Raised in a very Catholic Berwyn in the 1950s and 1960s, the question of whether I was called to the priesthood had to be dealt with, eventually. And so, on a day in 1973, when I was 19, one of my very first journal entries addressed the matter. I wrote:
Right now – I don’t want to be a priest. I don’t want five years of seminary. I don’t want celibacy restrictions. I’m not a Catholic in the standard sense of the word … I don’t want all that theology. I want to love without restrictions.
Though I did not go into the seminary, I did nevertheless ponder what God called me to do with my life. I kept that inquiry alive in my journal over the years, and still wrestle with it as an unfinished query, as I turn 70.
Were I to give my journal a title, I’d call it, “The Rest of Me.”
It’s been the place I’ve gone to express, investigate, and uncover stuff going on inside that I haven’t been ready to bring to my roles in the world. I’ve prayed there when I haven’t felt that prayer would be welcome or appropriate in the office, social gathering or classroom. In it I’ve laid out fears, dreams or visions that I have not deemed ready to put on the table with friends, family or colleagues.
A few entries have been somewhat prophetic. In one reflection in 1999, at age 46, I saw myself as an old man who was in certain respects not unlike the man I am now — a walker and one who enjoys watching people on the street below his window:
There will be a day
When I will be an old man
And all I will want again
Just as I wanted years ago
Will be a small apartment
With a wooden door
A window with shutters that open onto the street
A glass of red table wine
And nothing more than that.
I will awaken in the morning
For a walk amidst the people …
I will walk
I will observe
I will smile
I will walk some more
I will eat at a café where my name will be known to a few …
In the journal, poetry has flowed, even though I have never thought of myself as a poet. Thirty years and several thousand entries after my musing about the priesthood, I penned this reflection while gazing through the window one morning on our backyard garden on Elmwood in Oak Park:
Blue delphiniums … blue woodland phlox …
Blue flowers wait expectantly behind the misty, opaque window
of a backyard greenhouse, peering into the morning like dew-eyed children.
Blue flowers rest on spindly toes reaching into the shallow soil of their humble containers, taking a deeper hold for yet another day, emitting hope.

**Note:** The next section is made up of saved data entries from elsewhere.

(** * Image-Text-Composer: history store, editor store, export and nudging

    A shallow embedding of the TypeScript sources

      - [src/types/canvas.ts], [src/types/history.ts]   (data model)
      - [src/store/editorSlice.ts]                      (Document Store)
      - [src/store/historySlice.ts]                     (History Store)
      - [src/utils/export.ts], [components/Editor/ExportButton.tsx]
      - [src/pages/index.tsx]  (applySmartSpacing, nudgeSelectedLayers,
                                handleKeyDown)

    and the properties of the specification that concern them.

    Conventions.  A JavaScript [number] that carries a coordinate, a size
    or a ratio is an exact rational ([Q]); equalities between such numbers
    are stated with [==].  The export is embedded a second time over IEEE
    754 doubles ([Double], [ExportDouble]), for the properties that
    depend on rounding, overflow or [NaN].  Array lengths,
    [maxHistorySize] and clock readings are integers ([Z]).  A zustand store is its data record, an
    action is a function from store to store, and an action that reads or
    writes two stores works on the pair [World].  Code that can raise a
    JavaScript exception returns a [Js.Result]. *)

From Stdlib Require Import List String Ascii ZArith QArith Qabs Qminmax Lia Bool.
From Stdlib Require Import DecimalString Permutation Lqa Sorted.
From Stdlib Require Floats.
Import ListNotations.

Set Implicit Arguments.

Local Open Scope string_scope.
Local Open Scope list_scope.

(* ------------------------------------------------------------------ *)
(** ** JavaScript values used by the sources *)

Module Js.

(** A number as an exact rational: a finite value, without rounding.
    The arithmetic that rounding, overflow or [NaN] decide is embedded
    over doubles, in [Double] and [ExportDouble]. *)
Definition number := Q.

(** [a < b], [a <= b], [a > b] and [!a] on numbers. *)
Definition ltb (a b : number) : bool := negb (Qle_bool b a).
Definition leb (a b : number) : bool := Qle_bool a b.
Definition gtb (a b : number) : bool := ltb b a.
Definition isZero (a : number) : bool := Qeq_bool a 0.

(** [Math.max(a, b)] and [Math.abs(a)]. *)
Definition max (a b : number) : number := if Qle_bool a b then b else a.
Definition abs (a : number) : number := Qabs a.

(** An array length as a number. *)
Definition ofNat (n : nat) : number := inject_Z (Z.of_nat n).
(** Transaction 1 registers its wait for 2 in the empty graph, and ends
    it. *)
Lemma wait_registered_then_undone_witness :
  graph_ok empty_World
  ∧ wait_txn_map_ empty_World !! GetID txn1 = None
  ∧ (N.of_nat (size (wait_txn_map_ empty_World)) < 2 ^ 32 - 1)%N
  ∧ IncrementWaiters txn1 2 empty_World = Some (false, w_waiting)
  ∧ graph_ok w_waiting
  ∧ DecrementWaiters txn1 2 w_waiting = Some (tt, empty_World).
Proof.
  assert (H1 : graph_ok empty_World) by (by apply graph_ok_no_wait).
  assert (H2 : wait_txn_map_ empty_World !! GetID txn1 = None)
    by reflexivity.
  assert (H3 : (N.of_nat (size (wait_txn_map_ empty_World)) < 2 ^ 32 - 1)%N)
    by (vm_compute; reflexivity).
  assert (H4 : IncrementWaiters txn1 2 empty_World = Some (false, w_waiting))
    by (vm_compute; reflexivity).
  split_and!; try assumption.
  - exact (proj1 (proj2 (proj2 (wait_registered_then_undone txn1 2
             empty_World w_waiting H1 H2 H3 H4)))).
  - exact (proj2 (proj2 (proj2 (proj2 (wait_registered_then_undone txn1 2
             empty_World w_waiting H1 H2 H3 H4))))).
Defined.

(** Transaction 1 locks the free key ["a"]. *)
Lemma TryLock_ok_holds_witness :
  ∃ w0 w',
    GetLockMap 1 w_fresh = Some (Some 1%positive, w0)
    ∧ heap w_fresh !! 1%positive = Some (new_LockMap 1)
    ∧ TryLock hash0 0 env0 0 txn1 1 "a" w_fresh = Some (Status.OK, w')
    ∧ holds w' 1 0 "a" 1.
Proof.
  assert (Hg : GetLockMap 1 w_fresh
               = Some (Some 1%positive,
                       set_cache (Some {[1%N := 1%positive]}) w_fresh))
    by reflexivity.
  assert (H1 : heap w_fresh !! 1%positive = Some (new_LockMap 1))
    by reflexivity.
  destruct (TryLock hash0 0 env0 0 txn1 1 "a" w_fresh) as [[st w']|] eqn:Hl;
    [|vm_compute in Hl; discriminate].
  assert (Hst : st = Status.OK)
    by (vm_compute in Hl; by injection Hl as <- _).
  subst st.
  exists (set_cache (Some {[1%N := 1%positive]}) w_fresh), w'.
  split_and!; [exact Hg|exact H1|reflexivity|].
  exact (TryLock_ok_holds hash0 0 env0 0 txn1 1 "a" w_fresh 1%positive _
           (new_LockMap 1) (mkStripe ∅) Status.OK w' Hg H1 eq_refl Hl
           eq_refl).
Defined.

(** Transaction 2, with a timeout of 0, asks for ["a"], which transaction
    1 holds without expiration. *)
Lemma TryLock_statuses_witness :
  ∃ w0 st w',
    GetLockMap 1 w_forever = Some (Some 1%positive, w0)
    ∧ heap w_forever !! 1%positive = Some lock_map_forever
    ∧ TryLock hash0 0 env0 2 txn2 1 "a" w_forever = Some (st, w')
    ∧ (st = Status.OK ∨ st = Status.TimedOut kLockTimeout
       ∨ st = Status.Busy kLockLimit ∨ st = Status.Busy kDeadlock).
Proof.
  assert (Hg : GetLockMap 1 w_forever
               = Some (Some 1%positive,
                       set_cache (Some {[1%N := 1%positive]}) w_forever))
    by reflexivity.
  assert (H1 : heap w_forever !! 1%positive = Some lock_map_forever)
    by reflexivity.
  destruct (TryLock hash0 0 env0 2 txn2 1 "a" w_forever) as [[st w']|] eqn:Hl;
    [|vm_compute in Hl; discriminate].
  exists (set_cache (Some {[1%N := 1%positive]}) w_forever), st, w'.
  split_and!; [exact Hg|exact H1|reflexivity|].
  exact (TryLock_statuses hash0 0 env0 2 txn2 1 "a" w_forever 1%positive _
           lock_map_forever stripe_forever st w' Hg H1 eq_refl Hl).
Defined.

(** Transaction 2, with a timeout of 5, waits once for ["a"] and gives
    up: the mutex is unlocked once. *)
Lemma TryLock_releases_mutex_witness :
  ∃ w0 st w',
    GetLockMap 1 w_forever = Some (Some 1%positive, w0)
    ∧ heap w_forever !! 1%positive = Some lock_map_forever
    ∧ TryLock hash0 0 env0 2 txn2_patient 1 "a" w_forever = Some (st, w')
    ∧ mutex_unlocks w' = S (mutex_unlocks w_forever)
    ∧ ∃ tr, trace w' = EvMutexUnLock 1 0 :: tr.
Proof.
  assert (Hg : GetLockMap 1 w_forever
               = Some (Some 1%positive,
                       set_cache (Some {[1%N := 1%positive]}) w_forever))
    by reflexivity.
  assert (H1 : heap w_forever !! 1%positive = Some lock_map_forever)
    by reflexivity.
  destruct (TryLock hash0 0 env0 2 txn2_patient 1 "a" w_forever)
    as [[st w']|] eqn:Hl; [|vm_compute in Hl; discriminate].
  exists (set_cache (Some {[1%N := 1%positive]}) w_forever), st, w'.
  split; [exact Hg|]. split; [exact H1|]. split; [reflexivity|].
  exact (TryLock_releases_mutex hash0 0 env0 2 txn2_patient 1 "a" w_forever
           1%positive _ lock_map_forever stripe_forever st w' Hg H1 eq_refl
           Hl).
Defined.

(** Transaction 1 asks again for ["a"], which it holds. *)
Lemma TryLock_reentrant_witness :
  ∃ w0 w',
    GetLockMap 1 w_held = Some (Some 1%positive, w0)
    ∧ heap w_held !! 1%positive = Some lock_map_a
    ∧ keys stripe_a !! "a" = Some held_a
    ∧ txn_id held_a = GetID txn1
    ∧ TryLock hash0 1 env0 2 txn1 1 "a" w_held = Some (Status.OK, w')
    ∧ heap w' = heap w_held
    ∧ cv_waits w' = cv_waits w_held.
Proof.
  assert (Hg : GetLockMap 1 w_held
               = Some (Some 1%positive,
                       set_cache (Some {[1%N := 1%positive]}) w_held))
    by reflexivity.
  assert (H1 : heap w_held !! 1%positive = Some lock_map_a) by reflexivity.
  assert (H3 : keys stripe_a !! "a" = Some held_a) by reflexivity.
  assert (H4 : txn_id held_a = GetID txn1) by reflexivity.
  destruct (TryLock_reentrant hash0 1 env0 2 txn1 1 "a" w_held 1%positive _
              lock_map_a stripe_a held_a Hg H1 eq_refl H3 H4 eq_refl)
    as (w' & Hl & Hh & _ & Hcv).
  exists (set_cache (Some {[1%N := 1%positive]}) w_held), w'.
  by split_and!.
Defined.

(** The stripe mutex is contended when transaction 1 asks for ["a"]. *)
Lemma TryLock_mutex_not_obtained_witness :
  ∃ w0 w',
    GetLockMap 1 w_fresh = Some (Some 1%positive, w0)
    ∧ heap w_fresh !! 1%positive = Some (new_LockMap 1)
    ∧ Status.ok (mutex_asked env_contended 1 0 (GetLockTimeout txn1) w0).1
      = false
    ∧ TryLock hash0 0 env_contended 2 txn1 1 "a" w_fresh
      = Some (Status.TimedOut kMutexTimeout, w')
    ∧ heap w' = heap w_fresh
    ∧ attempts w' = attempts w_fresh.
Proof.
  assert (Hg : GetLockMap 1 w_fresh
               = Some (Some 1%positive,
                       set_cache (Some {[1%N := 1%positive]}) w_fresh))
    by reflexivity.
  assert (H1 : heap w_fresh !! 1%positive = Some (new_LockMap 1))
    by reflexivity.
  destruct (TryLock_mutex_not_obtained hash0 0 env_contended 2 txn1 1 "a"
              w_fresh 1%positive _ (new_LockMap 1) (mkStripe ∅) Hg H1
              eq_refl eq_refl) as (Hl & Hh & Hat & _).
  eexists _, _. split; [exact Hg|]. split; [exact H1|].
  split; [reflexivity|]. split; [exact Hl|]. split; [exact Hh|exact Hat].
Defined.
(** * Daily Lifestyle Tracker: program calendar and statistics aggregation

    A shallow embedding of [app.py]: the program calendar
    ([get_program_info], [get_week_number], [is_strength_available]), the
    aggregator ([get_summary_stats]), the record written by the daily-entry
    form ([show_daily_entry]) and the week partition of the monthly view
    ([show_monthly_summary]).

    Conventions of the embedding.
    - A Python exception is a value of [exn]; code that can raise returns
      a [result].
    - A Python [int] is a [Z].  A Python [float] is idealised as an exact
      rational ([Q]) where a statement concerns single expressions of the
      code; [num] keeps the int/float distinction and [num_eq] is Python's
      numeric [==].  Where sums taken in different groupings are compared,
      rounding matters: [Binary64] follows the aggregator with IEEE 754
      doubles.
    - A [dict] is an association list in insertion order with pairwise
      distinct keys, since iteration order is observable in the program.
    - [datetime.date] follows CPython's pure-Python implementation
      (proleptic Gregorian ordinals). *)

From Stdlib Require Import ZArith QArith Qfield List String Ascii Bool Lia Lqa Permutation.
From Stdlib Require Import DecimalString DecimalNat Sorted OrderedTypeEx SpecFloat.
Import ListNotations.
Local Open Scope Z_scope.

(** ** Exceptions *)

Inductive exn : Type :=
| ValueError
| KeyError
| ZeroDivisionError
| OverflowError.

Inductive result (A : Type) : Type :=
| Ok (a : A)
| Raise (e : exn).

Arguments Ok {A} a.
Arguments Raise {A} e.

Definition bind {A B : Type} (c : result A) (k : A -> result B) : result B :=
  match c with
  | Ok a => k a
  | Raise e => Raise e
  end.

Notation "x <- c ;; k" := (bind c (fun x => k))
  (at level 61, c at next level, right associativity).

Definition raises {A : Type} (c : result A) : Prop :=
  exists e, c = Raise e.

(** ** [datetime.date] *)

Module PyDate.

Record date : Type := mkdate { year : Z; month : Z; day : Z }.

Definition MINYEAR : Z := 1.
Definition MAXYEAR : Z := 9999.
Definition MAXORDINAL : Z := 3652059.

Definition DAYS_IN_MONTH : list Z :=
  [-1; 31; 28; 31; 30; 31; 30; 31; 31; 30; 31; 30; 31].

(* _DAYS_BEFORE_MONTH is filled by a loop over _DAYS_IN_MONTH[1:]. *)
Definition DAYS_BEFORE_MONTH : list Z :=
  fst (fold_left (fun '(acc, dbm) dim => (acc ++ [dbm], dbm + dim))
                 (tl DAYS_IN_MONTH) ([-1], 0)).

Definition index (l : list Z) (i : Z) : Z := nth (Z.to_nat i) l 0.

Definition is_leap (y : Z) : bool :=
  (y mod 4 =? 0) && (negb (y mod 100 =? 0) || (y mod 400 =? 0)).

Definition days_before_year (y : Z) : Z :=
  let y := y - 1 in
  y * 365 + y / 4 - y / 100 + y / 400.

Definition days_in_month (y m : Z) : Z :=
  if (m =? 2) && is_leap y then 29 else index DAYS_IN_MONTH m.

Definition days_before_month (y m : Z) : Z :=
  index DAYS_BEFORE_MONTH m + (if (2 <? m) && is_leap y then 1 else 0).

Definition ymd2ord (y m d : Z) : Z :=
  days_before_year y + days_before_month y m + d.

(* _check_date_fields *)
Definition valid_date (d : date) : bool :=
  (MINYEAR <=? year d) && (year d <=? MAXYEAR)
  && (1 <=? month d) && (month d <=? 12)
  && (1 <=? day d) && (day d <=? days_in_month (year d) (month d)).

(* date(year, month, day) *)
Definition date_new (y m d : Z) : result date :=
  if valid_date (mkdate y m d) then Ok (mkdate y m d) else Raise ValueError.

Definition toordinal (d : date) : Z := ymd2ord (year d) (month d) (day d).

Definition DI400Y : Z := days_before_year 401.
Definition DI100Y : Z := days_before_year 101.
Definition DI4Y : Z := days_before_year 5.

Definition ord2ymd (n : Z) : date :=
  let n := n - 1 in
  let n400 := n / DI400Y in
  let n := n mod DI400Y in
  let y := n400 * 400 + 1 in
  let n100 := n / DI100Y in
  let n := n mod DI100Y in
  let n4 := n / DI4Y in
  let n := n mod DI4Y in
  let n1 := n / 365 in
  let n := n mod 365 in
  let y := y + (n100 * 100 + n4 * 4 + n1) in
  if (n1 =? 4) || (n100 =? 4) then mkdate (y - 1) 12 31
  else
    let leapyear := (n1 =? 3) && (negb (n4 =? 24) || (n100 =? 3)) in
    let m := Z.shiftr (n + 50) 5 in
    let preceding :=
      index DAYS_BEFORE_MONTH m + (if (2 <? m) && leapyear then 1 else 0) in
    let '(m, preceding) :=
      if n <? preceding
      then (m - 1,
            preceding - (index DAYS_IN_MONTH (m - 1)
                         + (if (m - 1 =? 2) && leapyear then 1 else 0)))
      else (m, preceding) in
    mkdate y m (n - preceding + 1).

(* date.fromordinal *)
Definition fromordinal (n : Z) : date := ord2ymd n.

(* timedelta(weeks=w) holds 7*w days; a timedelta is its number of days. *)
Definition timedelta_weeks (w : Z) : Z := 7 * w.

(* date.__add__(timedelta) *)
Definition date_add (d : date) (days : Z) : result date :=
  let o := toordinal d + days in
  if (0 <? o) && (o <=? MAXORDINAL) then Ok (fromordinal o)
  else Raise OverflowError.

(* (d1 - d2).days *)
Definition sub_days (d1 d2 : date) : Z := toordinal d1 - toordinal d2.

(* date.__lt__ and date.__le__ compare (year, month, day) tuples. *)
Definition date_ltb (a b : date) : bool :=
  (year a <? year b)
  || ((year a =? year b)
      && ((month a <? month b)
          || ((month a =? month b) && (day a <? day b)))).

Definition date_leb (a b : date) : bool := negb (date_ltb b a).

(** *** [datetime.strptime(s, "%Y-%m-%d").date()]

    [_strptime] turns the format into the regular expression
    [(\d\d\d\d)-(1[0-2]|0[1-9]|[1-9])-(3[0-1]|[1-2]\d|0[1-9]|[1-9]| [1-9])],
    matches it at the start of the string, raises [ValueError] when it
    does not match or when text remains after the match, and builds the
    date, which raises [ValueError] for a day that does not exist.
    The model covers ASCII strings. *)

Definition is_digit (c : ascii) : bool :=
  (48 <=? Z.of_nat (nat_of_ascii c)) && (Z.of_nat (nat_of_ascii c) <=? 57).

Definition digit (c : ascii) : Z := Z.of_nat (nat_of_ascii c) - 48.

Definition in_range (lo hi : Z) (c : ascii) : bool :=
  is_digit c && (lo <=? digit c) && (digit c <=? hi).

Over the decades, the journal has served as an inner workshop, a study, a sanctuary and an inner church.
In my inner church, I’ve contemplated my beliefs, hoping for God’s guidance. Long ago, my inner church embraced the feminine in the Divine — the Holy as Mother and Father. It has seen women and men as leaders in the world, equally called to serve. It’s embraced the Spirit moving in the world where love has been most free to flourish, inside and outside the outer Church. But I know that my inner church would not have become what it is without the outer Church.
Born and baptized in 1953, in this year, 2023, I now turn 70. Birthed in 1973, graced by the freedom to let my soul run in her pages, The Rest of Me turns 50.
Rich Kordesh grew up in Berwyn and raised his family in Oak Park where he now does a good deal of grandparenting.